(** the escapes of one character *)
Definition simple_escape (e : Z) : option Z :=
  if (e =? 34) || (e =? 92) || (e =? 47) then Some e
  else if e =? 98 then Some 8
  else if e =? 102 then Some 12
  else if e =? 110 then Some 10
  else if e =? 114 then Some 13
  else if e =? 116 then Some 9
  else None.
Definition surrogate (v : Z) : bool := ConfigJson.high_surrogate v || ConfigJson.low_surrogate v.
Definition prepend (l : list Z) (r : option (list Z * list Z)) : option (list Z * list Z) :=
  '(a, rest) ← r; Some (l ++ a, rest).

(** After the opening quote: the characters up to the closing one and the text
    after it.  Bytes above ASCII are copied: the callers have checked that the
    text is valid UTF-8. *)
Fixpoint scan_string (s : list Z) : option (list Z * list Z) :=
  match s with
  | [] => None
  | c :: s1 =>
    if c =? 34 then Some ([], s1)
    else if c <? 32 then None
    else if negb (c =? 92) then prepend [c] (scan_string s1)
    else match s1 with
    | [] => None
    | e :: s2 =>
      if negb (e =? 117) then
        match simple_escape e with Some r => prepend [r] (scan_string s2) | None => None end
      else match s2 with
      | h1 :: h2 :: h3 :: h4 :: s3 =>
        match ConfigJson.parse_hex4 h1 h2 h3 h4 with
        | None => None
        | Some v =>
          if negb (surrogate v) then prepend (encode_rune v) (scan_string s3)
          else match s3 with
          | b :: u :: l1 :: l2 :: l3 :: l4 :: s4 =>
            match ConfigJson.parse_hex4 l1 l2 l3 l4 with
            | Some low =>
              if (b =? 92) && (u =? 117) && ConfigJson.high_surrogate v && ConfigJson.low_surrogate low
              then prepend (encode_rune ((v - 55296) * 1024 + (low - 56320) + 65536)) (scan_string s4)
              else prepend (encode_rune RuneError) (scan_string s3)
            | None => prepend (encode_rune RuneError) (scan_string s3)
            end
          | _ => prepend (encode_rune RuneError) (scan_string s3)
          end
        end
      | _ => None
      end
    end
  end.

Fixpoint scan_digits (s : list Z) : list Z * list Z :=
  match s with
  | c :: s' => if is_digit c then let '(ds, r) := scan_digits s' in (c :: ds, r) else ([], s)
  | [] => ([], [])
  end.
(** the digits of a fraction or an exponent: at least one *)
Definition some_digits (s : list Z) : option (list Z * list Z) :=
  match scan_digits s with ([], _) => None | r => Some r end.
Definition scan_integer (s : list Z) : option (list Z * list Z) :=
  match s with
  | c :: s' => if c =? 48 then Some ([48], s')
               else if is_digit c then Some (scan_digits s) else None
  | [] => None
  end.
Definition scan_fraction (s : list Z) : option (list Z * list Z) :=
  match s with
  | c :: s' => if c =? 46 then prepend [46] (some_digits s') else Some ([], s)
  | [] => Some ([], [])
  end.
Definition scan_exponent (s : list Z) : option (list Z * list Z) :=
  match s with
  | c :: s' =>
    if (c =? 101) || (c =? 69) then
      match s' with
      | d :: s'' => if (d =? 43) || (d =? 45) then prepend [c; d] (some_digits s'') else prepend [c] (some_digits s')
      | [] => None
      end
    else Some ([], s)
  | [] => Some ([], [])
  end.
Definition scan_number (s : list Z) : option (list Z * list Z) :=
  let '(sign, s0) := match s with c :: s' => if c =? 45 then ([45], s') else ([], s) | [] => ([], []) end in
  '(i, s1) ← scan_integer s0; '(f, s2) ← scan_fraction s1; '(e, s3) ← scan_exponent s2;
  Some (sign ++ i ++ f ++ e, s3).

Fixpoint strip (lit s : list Z) : option (list Z) :=
  match lit, s with
  | [], _ => Some s
  | c :: lit', d :: s' => if c =? d then strip lit' s' else None
  | _, [] => None
  end.

Section loops.
Context {V : Type} (pv : list Z → option (V * list Z)).
(** the elements of a nonempty array, up to the closing bracket *)
Fixpoint elements (n : nat) (s : list Z) : option (list V * list Z) :=
  match n with
  | O => None
  | S n =>
    '(v, s1) ← pv s;
    match skip_ws s1 with
    | c :: s2 => if c =? 44 then '(vs, s3) ← elements n s2; Some (v :: vs, s3)
                 else if c =? 93 then Some ([v], s2) else None
    | [] => None
    end
  end.
(** one member: key, colon, value *)
Definition member (s : list Z) : option ((string * V) * list Z) :=
  match skip_ws s with
  | c :: s1 =>
    if negb (c =? 34) then None
    else '(k, s2) ← scan_string s1;
    match skip_ws s2 with
    | d :: s3 => if d =? 58 then '(v, s4) ← pv s3; Some ((str_of k, v), s4) else None
    | [] => None
    end
  | [] => None
  end.
Fixpoint members (n : nat) (s : list Z) : option (list (string * V) * list Z) :=
  match n with
  | O => None
  | S n =>
    '(m, s1) ← member s;
    match skip_ws s1 with
    | c :: s2 => if c =? 44 then '(ms, s3) ← members n s2; Some (m :: ms, s3)
                 else if c =? 125 then Some ([m], s2) else None
    | [] => None
    end
  end.
End loops.

Fixpoint parse_value (n : nat) (s : list Z) : option (jval * list Z) :=
  match n with
  | O => None
  | S n =>
    match skip_ws s with
    | [] => None
    | c :: s1 =>
      if c =? 34 then '(a, s2) ← scan_string s1; Some (JStr (str_of a), s2)
      else if c =? 91 then
        match skip_ws s1 with
        | d :: s2 => if d =? 93 then Some (JArr [], s2)
                     else '(vs, s3) ← elements (parse_value n) n s1; Some (JArr vs, s3)
        | [] => None
        end
      else if c =? 123 then
        match skip_ws s1 with
        | d :: s2 => if d =? 125 then Some (JObj [], s2)
                     else '(ms, s3) ← members (parse_value n) n s1; Some (JObj ms, s3)
        | [] => None
        end
      else if c =? 110 then s2 ← strip (codes "null") (c :: s1); Some (JNull, s2)
      else if c =? 116 then s2 ← strip (codes "true") (c :: s1); Some (JBool true, s2)
      else if c =? 102 then s2 ← strip (codes "false") (c :: s1); Some (JBool false, s2)
      else '(l, s2) ← scan_number (c :: s1); Some (JNum l, s2)
    end
  end.

(** A value costs at most one unit per byte. *)
Definition parse (data : string) : option jval :=
  let s := codes data in
  '(v, rest) ← parse_value (S (length s)) s;
  match skip_ws rest with [] => Some v | _ => None end.

(** [json.Unmarshal] into a [map[string]json.RawMessage]: the members of the
    object with the exact text of each value. *)
Definition raw_value (n : nat) (s : list Z) : option (list Z * list Z) :=
  let s := skip_ws s in
  '(_, rest) ← parse_value n s;
  Some (take (length s - length rest)%nat s, rest).
Definition raw_members (data : string) : option (list (string * string)) :=
  let s := codes data in
  match skip_ws s with
  | c :: s1 =>
    if negb (c =? 123) then None
    else match skip_ws s1 with
    | d :: s2 =>
      '(ms, rest) ← (if d =? 125 then Some ([], s2) else members (raw_value (length s)) (length s) s1);
      match skip_ws rest with [] => Some ((λ kv, (kv.1, str_of kv.2)) <$> ms) | _ => None end
    | [] => None
    end
  | [] => None
  end.

(** ** The token stream of a decoder, for the scanners of [configjson]

    A text that is not one JSON document delivers no clean stream; which call
    reports the error does not matter to callers that redact it. *)
Fixpoint shape (v : jval) : ConfigJson.json :=
  match v with
  | JNull => ConfigJson.JNull
  | JBool _ | JNum _ => ConfigJson.JScalar
  | JStr s => ConfigJson.JString s
  | JArr vs => ConfigJson.JArray (map shape vs)
  | JObj ms => ConfigJson.JObject (map (λ kv, (kv.1, shape kv.2)) ms)
  end.
Definition NewDecoder (data : string) : ConfigJson.decoder :=
  match parse data with
  | Some v => ConfigJson.mkDecoder (ConfigJson.json_tokens (shape v)) true
  | None => ConfigJson.mkDecoder [] false
  end.

(** ** Decoding values into Go types; [null] leaves the zero value *)
Definition as_str (v : jval) : option string :=
  match v with JStr s => Some s | JNull => Some EmptyString | _ => None end.
Definition as_bool (v : jval) : option bool :=
  match v with JBool b => Some b | JNull => Some false | _ => None end.
(** a literal of digits in the range of the type; fractions and exponents are refused *)
Definition as_uint (w : Z) (v : jval) : option Z :=
  match v with JNum l => ParseUint w (str_of l) | JNull => Some 0 | _ => None end.
Definition as_int (v : jval) : option Z :=
  match v with
  | JNum (45 :: l) => n ← ParseUint 64 (str_of l); if n <=? 2 ^ 63 then Some (- n) else None
  | JNum l => ParseUint 63 (str_of l)
  | JNull => Some 0
  | _ => None
  end.
Definition as_slice {A} (dec : jval → option A) (v : jval) : option (slice A) :=
  match v with JArr vs => Some <$> mapM dec vs | JNull => Some None | _ => None end.
(** a pointer to a value *)
Definition as_ptr {A} (dec : jval → option A) (v : jval) : option (option A) :=
  match v with JNull => Some None | _ => Some <$> dec v end.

= = = =

[Exercise description] Copy every line in the data above that has the string "negb" in it.

[Exercise result]
    else if negb (c =? 92) then prepend [c] (scan_string s1)
      if negb (e =? 117) then
          if negb (surrogate v) then prepend (encode_rune v) (scan_string s3)
    if negb (c =? 34) then None
    if negb (c =? 123) then None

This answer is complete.